The VSM process was initially established in 2004 through a collaboration between the Family Court and the Family Law Section (the FLS) of the Hawaii State Bar Association, and it has been successfully utilized by the Family Court ever since. The Mediation Center of the Pacific (MCP) provides administrative support for the VSM process.
Licensed attorney members of the FLS appointed by the Senior Judge of the Family Court serve as VSMs. A VSM will typically be appointed by the Family Court following a conference conducted in response to a request by one divorcing spouse to set the case for trial. The Family Court may also assign a VSM to address pre-divorce, post-divorce and paternity issues.
A VSM serves without compensation. A VSM may not be called as a witness, although he or she may confer with the assigned settlement judge, in an effort to settle the case. The VSM process is confidential. No participant in the VSM process may reveal offers in an effort to settle the case, if it is not successful.
The VSM process begins with the entry of a stipulated “Order Appointing Volunteer Settlement Master.” The appointment order describes the duties and responsibilities of the VSM, involved counsel (if any), and the spouses. The VSM is selected by the Family Court on a random basis. Any VSM will not be assigned more than one case per quarter. In some cases, the parties and the VSM will agree to his or her appointment. The appointment order is served on the VSM, who schedules a meeting with the parties and their involved counsel (if any). The Family Court informs MCP of each VSM appointment so that MCP can track the VSM process in every case where a VSM is assigned.
Each spouse involved in the VSM process, and his or her counsel (if any), must thoroughly prepare for the meeting with the VSM. In advance of the meeting with the VSM, each spouse must provide the VSM with (a) a confidential settlement letter describing his or her true settlement position, (b) his or her current Asset and Debt Statement, (c) his or her current Income and Expense Statement, (d) a current Child Support Guidelines Worksheet (if applicable), and (e) his or her most recent written settlement proposal. Each spouse may also provide the VSM with anything else he or she regards as useful.
A VSM can, but is not required to, volunteer more than 3.5 hours of his or her time to the case. A VSM may withdraw from service at any time he or she in his or her sole discretion deems it appropriate.

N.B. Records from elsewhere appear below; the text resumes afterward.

(** One cycle, and whether the simulation ends with it. *)
Definition sim_cycle_step c : result (bool * core MS) :=
  _ ← sanity c;
  c ← ruu_commit cf c;
  c ← ruu_release_fu c;
  c ← ruu_writeback cf c;
  c ← (if bugcompat_mode cf then Ok c else refresh_and_issue c);
  c ← ruu_dispatch c;
  c ← (if bugcompat_mode cf then refresh_and_issue c else Ok c);
  c ← (if bool_decide (ruu_fetch_issue_delay (mach c) = 0) then ruu_fetch c
       else Ok (set_mach (set_delay (ruu_fetch_issue_delay (mach c) - 1) (mach c)) c));
  let c := occupancy c in
  let c := set_mach (set_cycle (i64 (sim_cycle (mach c) + 1)) (mach c)) c in
  Ok (bool_decide (max_insts cf ≠ 0 ∧ max_insts cf ≤ counters (front c) sim_num_insn), c).

(** [sim_main] after fast forwarding, for at most [fuel] cycles; without a limit on
    instructions it ends with the program's exit system call. *)
Fixpoint sim_main (fuel : nat) c : result (core MS) :=
  match fuel with
  | O => Fault OutOfFuel
  | S fuel =>
      '(done_, c) ← sim_cycle_step c;
      if done_ : bool then Ok c else sim_main fuel c
  end.

(** The state that [sim_load_prog] and [sim_main] start the core in. *)
Definition sim_load_prog (pool : res_pool) (bp : option bpred_t) (s : MS) (entry : Z) : core MS :=
  mkCore MS (window_init cf) (rslink_init MAX_RS_LINKS) cv_init
    (mkMachine MS 0 false pool bp s 0 0 0)
    (mkFront (replicate (ruu_ifq_size cf) (mkFetch 0 0 0 no_update 0)) 0 0 0
       (u32 (entry - inst_size)) entry 0 0 (u32 (entry - inst_size)) 0 None (λ _, 0)).
End Front.
(* ===== verification/RuuWriteback.v ===== *)
(** * Write-back keeps the invariant: the broadcast of results *)

From S2P Require Import Prelude Misc Chains Bpred Resource Ruu RuuStages RuuSched RuuFront Pool RuuPool RuuInv RuuSched1 RuuGood.

Section Writeback.
Context {MS : Type} `{!Environment MS}.
Variable cf : config.
Implicit Types c : core MS.

(** A step that walks lists: the stations keep their views; of the lists, the ready queue
    and the one being walked may change. *)
Definition walk_step c (A : root → list alink) c' (A' : root → list alink) : Prop :=
  keeps (win c) (win c') ∧ cvs c' = cvs c ∧ mach c' = mach c ∧ front c' = front c ∧
  (∀ r, r ≠ RReady → r ≠ RWork → A' r = A r).

Lemma queue_walk c A c' A' : queue_step c A c' A' → walk_step c A c' A'.
Proof. intros (H1 & H2 & H3 & H4 & H5). split; [done|]. repeat split; auto. Qed.

Lemma walk_step_trans c1 A1 c2 A2 c3 A3 :
  walk_step c1 A1 c2 A2 → walk_step c2 A2 c3 A3 → walk_step c1 A1 c3 A3.
Proof.
  intros (H1 & H2 & H3 & H4 & H5) (H1' & H2' & H3' & H4' & H5').
  split; [by eapply keeps_trans|]. repeat split; try congruence. intros r Hr Hr'. by rewrite H5', H5.
Qed.

(** The head of the list being walked is freed. *)
Lemma free_work_good v c A wr wo bp ex n B a rest :
  good cf v c A wr wo bp ex (Some n) B → A RWork = a :: rest →
  (∀ b, b ∈ wr → b ∈ rest) → (∀ b, b ∈ wo → b ∈ rest) →
  ∃ k q, links (qs c) !! n = Some k ∧ l_rs k = Some (a_rs a) ∧ l_tag k = a_tag a ∧ l_x k = a_x a ∧
    RSLINK_FREE (qs c) n = Ok q ∧
    good cf v (set_qs q c) (upd A RWork rest) wr wo bp ex (l_next k) B.
Proof.
  intros [Hsh Hpl Hsc Hcv Htg] HA Hwr Hwo.
  destruct (RSLINK_FREE_spec (qs c) (win c) ex (Some n) A RWork n Hpl) as
    (k & a' & rest' & q & Hk & HA' & Hrs & Ht & Hx & Hfree & Hev & Hrd & Hp' & Hfl); [done|done|].
  rewrite HA in HA'. injection HA' as <- <-. exists k, q. do 5 (split; [done|]).
  split; try done.
  - eapply pool_ext; [exact Hp'| |done]. intros r. unfold upd. destruct r; cbn; by repeat case_decide.
  - eapply sched_shrink; [exact Hsc| |done|done| |].
    + intros r _. unfold upd. case_decide; [subst r; rewrite HA; by apply sublist_cons|done].
    + intros b Hb. rewrite upd_same. auto.
    + intros b Hb. rewrite upd_same. auto.
Qed.

Lemma wake_links_good v bp ex B wo : ∀ fuel c A wk,
  good cf v c A [] wo bp ex wk B → A RWork = wo → (length wo ≤ fuel)%nat →
  wp out_of_links (wake_links fuel wk c) (λ c', ∃ A', good cf v c' A' [] [] bp ex None B ∧
    A' RWork = [] ∧ walk_step c A c' A').
Proof.
  induction wo as [|a wo IH]; intros fuel c A wk Hg HA Hf.
  - assert (wk = None) as -> by (by apply (pool_nil _ _ _ RWork (g_pool _ _ _ _ _ _ _ _ _ _ Hg))).
    destruct fuel; cbn; (exists A; split; [done|]; split; [done|]; apply queue_walk, queue_step_refl).
  - destruct wk as [n|].
    2: { assert (A RWork = []) as He by (by apply (pool_nil _ _ _ RWork (g_pool _ _ _ _ _ _ _ _ _ _ Hg))). congruence. }
    destruct fuel as [|fuel]; [simpl in Hf; lia|].
    destruct (pool_head _ _ _ RWork n (g_pool _ _ _ _ _ _ _ _ _ _ Hg)) as
      (k & a' & rest & Hk & HA' & Hrs & Ht & Hx); [done|done|].
    rewrite HA in HA'. injection HA' as <- <-. cbn [wake_links].
    rewrite (proj2 (vget_Ok _ _ _) Hk). cbn [mbind result_bind].
    destruct (sc_tag _ _ _ _ _ _ (g_sched _ _ _ _ _ _ _ _ _ _ Hg) RWork a) as (rs & Hp & _); [done|rewrite HA; set_solver|].
    rewrite (RSLINK_VALID_spec _ k a Hrs Ht) by (by eexists). cbn [mbind result_bind].
    apply wp_bind. eapply (wp_mono out_of_links _ _ (λ c1, ∃ A1, good cf v c1 A1 [] wo bp ex (Some n) B ∧ queue_step c A c1 A1)); [|done|].
    + case_bool_decide as Hva.
      * rewrite Hrs. cbn [deref mbind result_bind]. rewrite Hx. by eapply wake_good.
      * cbn. exists A. split; [|apply queue_step_refl]. destruct Hg as [G1 G2 G3 G4 G5]. split; try done.
        eapply sched_shrink; [exact G3|done|done|by apply sublist_cons|set_solver|].
        intros b Hb. rewrite HA. set_solver.
    + intros c1 (A1 & Hg1 & Hq1). assert (A1 RWork = a :: wo) as HA1 by (destruct Hq1 as (_ & _ & _ & _ & H); rewrite H by done; done).
      destruct (free_work_good v c1 A1 [] wo bp ex n B a wo Hg1 HA1) as (k1 & q1 & Hk1 & _ & _ & _ & Hfr & Hg2); [set_solver|done|].
      rewrite (proj2 (vget_Ok _ _ _) Hk1). cbn [mbind result_bind]. rewrite Hfr. cbn [mbind result_bind].
      eapply wp_mono; [apply (IH fuel (set_qs q1 c1) (upd A1 RWork wo)); [exact Hg2|apply upd_same|simpl in Hf; lia]|done|].
      intros c2 (A2 & Hg3 & HA2 & Hw2). exists A2. split; [done|]. split; [done|].
      eapply walk_step_trans; [by apply queue_walk|]. destruct Hw2 as (H1 & H2 & H3 & H4 & H5).
      split; [done|]. do 3 (split; [done|]). intros r Hr Hr'. rewrite H5 by done. by apply upd_other.
Qed.

(** ** One output *)

Lemma default_lookup (l : list CV_link) n k x : l !! n = Some k → default None (l !! n) = x → k = x.
Proof. by intros ->. Qed.

Lemma default_insert_null (l : list CV_link) n m p :
  default None (<[n := CVLINK_NULL]> l !! m) = Some p → m ≠ n ∧ default None (l !! m) = Some p.
Proof.
  unfold CV_link, CVLINK_NULL in *. destruct (decide (m = n)) as [->|Hne].
  - destruct (decide (n < length l)%nat) as [Hlt|Hge]; [by rewrite list_lookup_insert_eq|].
    rewrite list_insert_ge by lia. rewrite lookup_ge_None_2 by lia. done.
  - by rewrite list_lookup_insert_ne.
Qed.

Lemma clear_creator_ok w v p i n rs now :
  cv_ok cf w v (Some (p, i)) → station w p = Some rs → onames rs !! i = Some (Z.of_nat n) →
  (n < MD_TOTAL_REGS)%nat → completed rs = true →
  ∃ v', clear_creator (rs_spec_mode (rs_inst_of rs)) now p i n v = Ok v' ∧ cv_ok cf w v' (Some (p, S i)).
Proof.
  intros [(Hl1 & Hl2 & Hl3 & Hl4 & Hl5) Hcr] Hp Hon Hn Hc.
  assert (∀ spec m q k, creator v spec m = Some (q, k) → ¬ (q = p ∧ k = i) →
    ∃ rs0, station w q = Some rs0 ∧ live cf w q ∧ pending (Some (p, S i)) q k rs0 ∧
      onames rs0 !! k = Some (Z.of_nat m) ∧ rs_spec_mode (rs_inst_of rs0) = spec ∧ m ≠ 0%nat) as Hkeep.
  { intros spec m q k Hq Hne. destruct (Hcr _ _ _ _ Hq) as (rs0 & H1 & H2 & H3 & H4 & H5 & H6).
    exists rs0. do 2 (split; [done|]). split; [|done]. destruct H3 as [H3|(i' & [= -> ->] & Hle)]; [by left|].
    right. exists (S i'). split; [done|]. destruct (decide (k = i')) as [->|]; [naive_solver|lia]. }
  assert (∀ spec m k, creator v spec m = Some (p, k) → k = i → spec = rs_spec_mode (rs_inst_of rs) ∧ m = n) as Hpi.
  { intros spec m k Hm ->. destruct (Hcr _ _ _ _ Hm) as (rs0 & H1 & _ & _ & H4 & H5 & _).
    simplify_eq. split; [done|]. lia. }
  unfold clear_creator. destruct (rs_spec_mode (rs_inst_of rs)) eqn:Hsp.
  - destruct (lookup_lt_is_Some_2 (spec_create_vector v) n) as [l Hlk]; [lia|].
    destruct (lookup_lt_is_Some_2 (spec_create_vector_rt v) n) as [t Htk]; [lia|].
    unfold vget, vset. rewrite Hlk, Htk. cbn [mbind result_bind]. case_bool_decide as Heq.
    + eexists. split; [reflexivity|]. split; [cbn; by rewrite !length_insert|].
      intros spec m q k Hq. apply (Hkeep spec m q k).
      * destruct spec; cbn in Hq |- *; [|done]. destruct (use_spec_cv v !! m) as [[]|]; try done.
        by apply default_insert_null in Hq as [_ Hq].
      * intros [-> ->]. destruct spec; cbn in Hq.
        -- destruct (use_spec_cv v !! m) as [[]|] eqn:Hu; try done.
           apply default_insert_null in Hq as [Hne Hq].
           destruct (Hpi true m i) as [_ ->]; [cbn; by rewrite Hu|done|done].
        -- by destruct (Hpi false m i) as [? _].
    + exists v. split; [done|]. split; [done|]. intros spec m q k Hq. apply (Hkeep spec m q k Hq).
      intros [-> ->]. destruct (Hpi _ _ _ Hq eq_refl) as [-> ->]. cbn in Hq.
      destruct (use_spec_cv v !! n) as [[]|]; try done.
      apply Heq. exact (default_lookup _ _ _ _ Hlk Hq).
  - destruct (lookup_lt_is_Some_2 (create_vector v) n) as [l Hlk]; [lia|].
    destruct (lookup_lt_is_Some_2 (create_vector_rt v) n) as [t Htk]; [lia|].
    unfold vget, vset. rewrite Hlk, Htk. cbn [mbind result_bind]. case_bool_decide as Heq.
    + eexists. split; [reflexivity|]. split; [cbn; by rewrite !length_insert|].
      intros spec m q k Hq. apply (Hkeep spec m q k).
      * destruct spec; cbn in Hq |- *; [done|].
        by apply default_insert_null in Hq as [_ Hq].
      * intros [-> ->]. destruct spec; cbn in Hq; [by destruct (Hpi true m i) as [? _]|].
        apply default_insert_null in Hq as [Hne Hq]. by destruct (Hpi false m i) as [_ ->].
    + exists v. split; [done|]. split; [done|]. intros spec m q k Hq. apply (Hkeep spec m q k Hq).
      intros [-> ->]. destruct (Hpi _ _ _ Hq eq_refl) as [-> ->]. cbn in Hq.
      apply Heq. exact (default_lookup _ _ _ _ Hlk Hq).
Qed.

Lemma sched_bp w A wr wo bp bp' :
  sched cf w A wr wo bp →
  (∀ p k rs n, A (ROdep p k) ≠ [] → station w p = Some rs → pending bp p k rs →
     onames rs !! k = Some n → n ≠ NA → pending bp' p k rs) →
  sched cf w A wr wo bp'.
Proof.
  intros Hs H. pose proof (sc_odep _ _ _ _ _ _ Hs) as Ho. destruct Hs. split; try done.
  intros p k Hne. destruct (Ho p k Hne) as (rs & n & H1 & H2 & H3 & H4 & H5). exists rs, n. eauto 10.
Qed.

Lemma cv_bp w v bp bp' :
  cv_ok cf w v bp →
  (∀ p k rs n, station w p = Some rs → pending bp p k rs → onames rs !! k = Some n → n ≠ NA →
     pending bp' p k rs) →
  cv_ok cf w v bp'.
Proof.
  intros [Hl Hs] H. split; [done|]. intros spec n p k Hc.
  destruct (Hs _ _ _ _ Hc) as (rs & H1 & H2 & H3 & H4 & H5 & H6). exists rs. do 2 (split; [done|]).
  split; [|done]. eapply H; eauto. unfold NA. lia.
Qed.

(** An output that is done is not pending any more. *)
Lemma pending_next p i q k rs : pending (Some (p, i)) q k rs → ¬ (q = p ∧ k = i) → pending (Some (p, S i)) q k rs.
Proof.
  intros [H|(i' & [= -> ->] & Hle)] Hne; [by left|]. right. exists (S i'). split; [done|].
  destruct (decide (k = i')) as [->|]; [naive_solver|lia].
Qed.

(** A step within a cycle that leaves machine and front end alone. *)
Definition quiet_step c c' : Prop :=
  keeps (win c) (win c') ∧ mach c' = mach c ∧ front c' = front c.

Lemma quiet_step_refl c : quiet_step c c.
Proof. split; [apply keeps_refl|done]. Qed.

Lemma quiet_step_trans c1 c2 c3 : quiet_step c1 c2 → quiet_step c2 c3 → quiet_step c1 c3.
Proof.
  intros (H1 & H2 & H3) (H1' & H2' & H3'). split; [by eapply keeps_trans|]. split; congruence.
Qed.

(** The pointer to a list that has been walked is cleared. *)
Lemma clear_odep_good v c A bp p i B rs :
  good cf v c A [] [] bp (Some (p, i)) None B → A RWork = [] → A (ROdep p i) = [] →
  station (win c) p = Some rs →
  ∃ c', upd_station c p (set_odep i None) = Ok c' ∧ cvs c' = cvs c ∧ quiet_step c c' ∧
    good cf v c' A [] [] bp None None B.
Proof.
  intros [Hsh Hpl Hsc Hcv Htg] HAw HAo Hp.
  destruct (upd_station_spec c p (set_odep i None) rs Hp) as (w & Hrun & Hfr & Hst).
  assert (keeps (win c) w) as Hk.
  { eapply keeps_upd; [done|exact Hp|exact Hst|]. unfold view. cbn. by rewrite length_insert. }
  exists (set_win w c). split; [exact Hrun|]. split; [done|]. split; [by split|]. split; cbn.
  - by eapply keeps_shape.
  - eapply pool_ext; [exact Hpl| |done]. intros [| | | |q k]; cbn; try done.
    rewrite decide_False by done. unfold odep_head. rewrite Hst.
    destruct (decide (q = p)) as [->|Hq].
    + rewrite Hp. cbn. destruct (decide (k = i)) as [->|Hk'].
      * rewrite decide_True by done. destruct (decide (i < length (odep_list rs))%nat).
        -- by rewrite list_lookup_insert_eq.
        -- rewrite list_insert_ge by lia. by rewrite lookup_ge_None_2 by lia.
      * rewrite decide_False by congruence. by rewrite list_lookup_insert_ne.
    + by rewrite decide_False by congruence.
  - eapply (sched_status cf (win c) w A [] [] bp p rs (set_odep i None rs)); try done.
    + intros a Ha Hv <-. by apply (sc_ev _ _ _ _ _ _ Hsc a rs).
    + intros a Ha Hv <-. by apply (sc_rd _ _ _ _ _ _ Hsc a rs).
    + intros r a Ha Hv <-. by apply (sc_od _ _ _ _ _ _ Hsc r a rs).
    + intros Hl. split; [by apply (sc_queued _ _ _ _ _ _ Hsc p rs)|].
      split; [by apply (sc_issued _ _ _ _ _ _ Hsc p rs)|by apply (sc_completed _ _ _ _ _ _ Hsc p rs)].
  - by eapply keeps_cv.
  - by eapply keeps_tags.
Qed.

Lemma broadcast_output_good c A p i B rs :
  good cf (cvs c) c A [] [] (Some (p, i)) None None B → A RWork = [] →
  station (win c) p = Some rs → completed rs = true → (i < MAX_ODEPS)%nat →
  wp out_of_links (broadcast_output p i c) (λ c', ∃ A',
    good cf (cvs c') c' A' [] [] (Some (p, S i)) None None B ∧ A' RWork = [] ∧
    A' REvent = A REvent ∧ quiet_step c c').
Proof.
  intros Hg HAw Hp Hc Hi. pose proof Hg as [Hsh Hpl Hsc Hcv Htg].
  destruct (sh_len _ _ Hsh p rs Hp) as (Hlo & Hld & _).
  destruct (lookup_lt_is_Some_2 (onames rs) i) as [n Hn]; [lia|].
  destruct (lookup_lt_is_Some_2 (odep_list rs) i) as [o Ho]; [lia|].
  unfold broadcast_output. rewrite (get_rs_station _ _ _ Hp). cbn [mbind result_bind].
  rewrite (proj2 (vget_Ok _ _ _) Hn). cbn [mbind result_bind].
  case_bool_decide as Hna.
  - exists A. split; [|split; [done|split; [done|apply quiet_step_refl]]]. split; try done.
    + eapply sched_bp; [exact Hsc|]. intros q k rs0 m _ Hq Hpd Hm Hm0. eapply pending_next; [done|].
      intros [-> ->]. congruence.
    + eapply cv_bp; [exact Hcv|]. intros q k rs0 m Hq Hpd Hm Hm0. eapply pending_next; [done|].
      intros [-> ->]. congruence.
  - pose proof (Forall_lookup_1 _ _ _ _ (sh_names _ _ Hsh p rs Hp) Hn) as Hrange. cbn in Hrange.
    destruct (clear_creator_ok (win c) (cvs c) p i (Z.to_nat n) rs (sim_cycle (mach c)) Hcv Hp) as (v' & Hv & Hcv');
      [rewrite Hn; f_equal; lia|lia|done|]. rewrite Hv. cbn [mbind result_bind].
    rewrite (proj2 (vget_Ok _ _ _) Ho). cbn [mbind result_bind]. apply wp_bind.
    set (A1 := upd (upd A RWork (A (ROdep p i))) (ROdep p i) []).
    assert (heads (qs c) (win c) None None (ROdep p i) = o) as Hhd.
    { cbn. rewrite decide_False by done. unfold odep_head. by rewrite Hp, Ho. }
    assert (good cf v' (set_cvs v' c) A1 [] (A (ROdep p i)) (Some (p, S i)) (Some (p, i)) o B) as Hg1.
    { split; cbn; try done.
      - eapply pool_ext; [eapply (pool_move _ _ A (ROdep p i) RWork); [exact Hpl|done|done|done|]| |done].
        + by apply (pool_nil _ _ _ RWork Hpl).
        + rewrite Hhd. intros [| | | |q k]; try done; unfold upd; cbn.
          destruct (decide (q = p ∧ k = i)) as [[-> ->]|Hne]; [by rewrite !decide_True|].
          by rewrite (decide_False (P := _ = _)), !(decide_False (P := ROdep q k = ROdep p i)) by (intros [= -> ->]; naive_solver).
      - eapply sched_bp; [by eapply (sched_walk cf _ A [])|]. intros q k rs0 m Hne Hq Hpd _ _. eapply pending_next; [done|].
        intros [-> ->]. apply Hne. subst A1. apply upd_same. }
    eapply wp_mono; [eapply wake_links_good; [exact Hg1| |]| done|].
    + subst A1. rewrite upd_other by done. apply upd_same.
    + change (links (qs (set_cvs v' c))) with (links (qs c)). by eapply pool_length.
    + intros c2 (A2 & Hg2 & HA2 & Hk2 & Hcvs2 & Hm2 & Hf2 & Hroots).
      destruct (agree_station' _ _ _ _ _ (proj2 Hk2) Hp) as (rs2 & Hp2 & _).
      destruct (clear_odep_good v' c2 A2 (Some (p, S i)) p i B rs2 Hg2 HA2) as (c3 & -> & Hcvs3 & Hq3 & Hg3); [|done|].
      { rewrite Hroots by done. subst A1. apply upd_same. }
      exists A2. rewrite Hcvs3, Hcvs2. split; [exact Hg3|]. split; [done|].
      split; [rewrite Hroots by done; subst A1; by rewrite !upd_other by done|].
      eapply quiet_step_trans; [|exact Hq3]. done.
Qed.
End Writeback.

The VSM process is concluded, and the VSM is discharged, when the VSM submits his or her “Report from Volunteer Settlement Master.” This report indicates when the meeting with the VSM occurred, and who attended the meeting, if a meeting did in fact occur, and if one did, whether or not an agreement was reached on some or all issues. In the event of such an agreement, the parties are required to reduce it to writing, either by a signed Divorce Decree, or other signed stipulated order, and present it to the Family Court within thirty (30) days of the submission of the VSM’s report.
When the VSM submits his or her report, he or she will also complete a “Questionnaire for Volunteer Settlement Master.” This questionnaire indicates the extent to which the parties reached agreement on some or all of the issues in their divorce. This questionnaire indicates up to six (6) positive things that potentially came out of the VSM process, even though a complete agreement was not reached. This questionnaire also indicates up to six (6) things that may have prevented a complete agreement on all the issues in the divorce. This questionnaire affords the VSM the opportunity to provide constructive feedback with respect to the involved assignment, and the VSM process as a whole.
When the VSM completes his or her report, he or she will also provide the spouses, and the involved attorneys, with a “Questionnaire for VSM Participants.” This questionnaire asks the spouses, and the involved counsel, to rate the VSM process in eight (8) different ways regarding its effectiveness.
The “Questionnaire for Volunteer Settlement Master,” and the completed “Questionnaire for VSM Participants,” are both provided to MCP, which will collate the data provided, and use it to improve the VSM process.